2014/11/12 6:02 《現在地》
まだ夜明け前、日が昇るまではあと20分くらいあるのだが、空が明るくなり始めた時点で私は行動を開始していた。
単に待ちきれなかったのである。
与茂内集落外れの国道280号から三厩湾を臨む。
津軽半島北端の龍飛崎まで見通す事が出来たが、空はどんよりしていた。しかし海は凪いでいるようだ。
情報によると、“くぐり”を通行する為には、まず波が穏やかであることが求めらるようだが、それはクリアーしていると思う。

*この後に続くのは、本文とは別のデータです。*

Lemma same_timers_keep_tracking (s s' : Store) :
  timers_tracked s →
  timers s' = timers s →
  next_timer s' = next_timer s →
  practiceTimerId (state s') = practiceTimerId (state s) →
  timers_tracked s'.
Proof.
  intros [Htick Hfresh] Ht Hn Hid. split; intros id; rewrite Ht, ?Hn, ?Hid.
  - apply Htick.
  - apply Hfresh.
Qed.

Lemma finish_keeps_tracking (s : Store) :
  timers_tracked s → timers_tracked (final (finishPracticeSession s)).
Proof.
  intros [Htick Hfresh]. split; intros id; simpl.
  - intros Hid. exfalso.
    destruct (practiceTimerId (state s)) as [|p|p] eqn:Hp; simpl in Hid.
    + specialize (Htick id Hid). discriminate.
    + destruct (decide (p = id)) as [->|Hne].
      * rewrite lookup_delete_eq in Hid. discriminate.
      * rewrite lookup_delete_ne in Hid by exact Hne.
        specialize (Htick id Hid). congruence.
    + specialize (Htick id Hid). discriminate.
  - intros Hle. destruct (practiceTimerId (state s)) as [|p|p]; simpl.
    + apply Hfresh, Hle.
    + destruct (decide (p = id)) as [->|Hne].
      * apply lookup_delete_eq.
      * rewrite lookup_delete_ne by exact Hne. apply Hfresh, Hle.
    + apply Hfresh, Hle.
Qed.

Lemma tick_keeps_tracking (s : Store) :
  timers_tracked s → timers_tracked (final (practiceTimeTick s)).
Proof.
  intros Hk. destruct (decide (practiceTimeLeft (state s) - 1 = 0)) as [Hz|Hz].
  - rewrite (tick_reaching_zero s Hz). apply finish_keeps_tracking, Hk.
  - rewrite (tick_above_or_below_zero s Hz).
    apply (same_timers_keep_tracking s); [exact Hk | reflexivity..].
Qed.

ただ、潮の満ち引きについては今は良くない。この日のこの場所の満潮の一度目が、ちょうどこれから(午前6時08分)なのだ。
ちなみに干潮は正午頃である。
行程の都合上、深く考えることなく、この時間に来てしまった。
まあ、“松陰くぐり”が通れるならば、満潮でも干潮でもいいんだが…。
あった!
あれが、
松陰くぐり !!
小さな岬の突端に、穴が空いているのが見えた。
与茂内集落からは、目と鼻の先である。
そして、本当に海面が近いな……。
マジで水面すれすれだ!
だが、非常に波が穏やかであるおかげで、何とか陸を伝って穴まで近付けそうである。
助かった…。
次なる問題は、あれが人工の隧道なのか、天然の海蝕洞なのかだが…。
まだこの時点では、何ともいえない感じ。 しかし、まずは通りたい!
6:04 《現在地》
ちょっと場所を変え、与茂内集落の南を流れる与茂内川の橋へ来た。
近世の松前街道は与茂内川の河口で国道から外れていた。“くぐり”はその先にある。
同じ地点から“くぐり”が見通せた。
ここから見ると、“くぐり”がある近世の松前街道と、現代(或いは近代)の道路の位置の変遷が分かる。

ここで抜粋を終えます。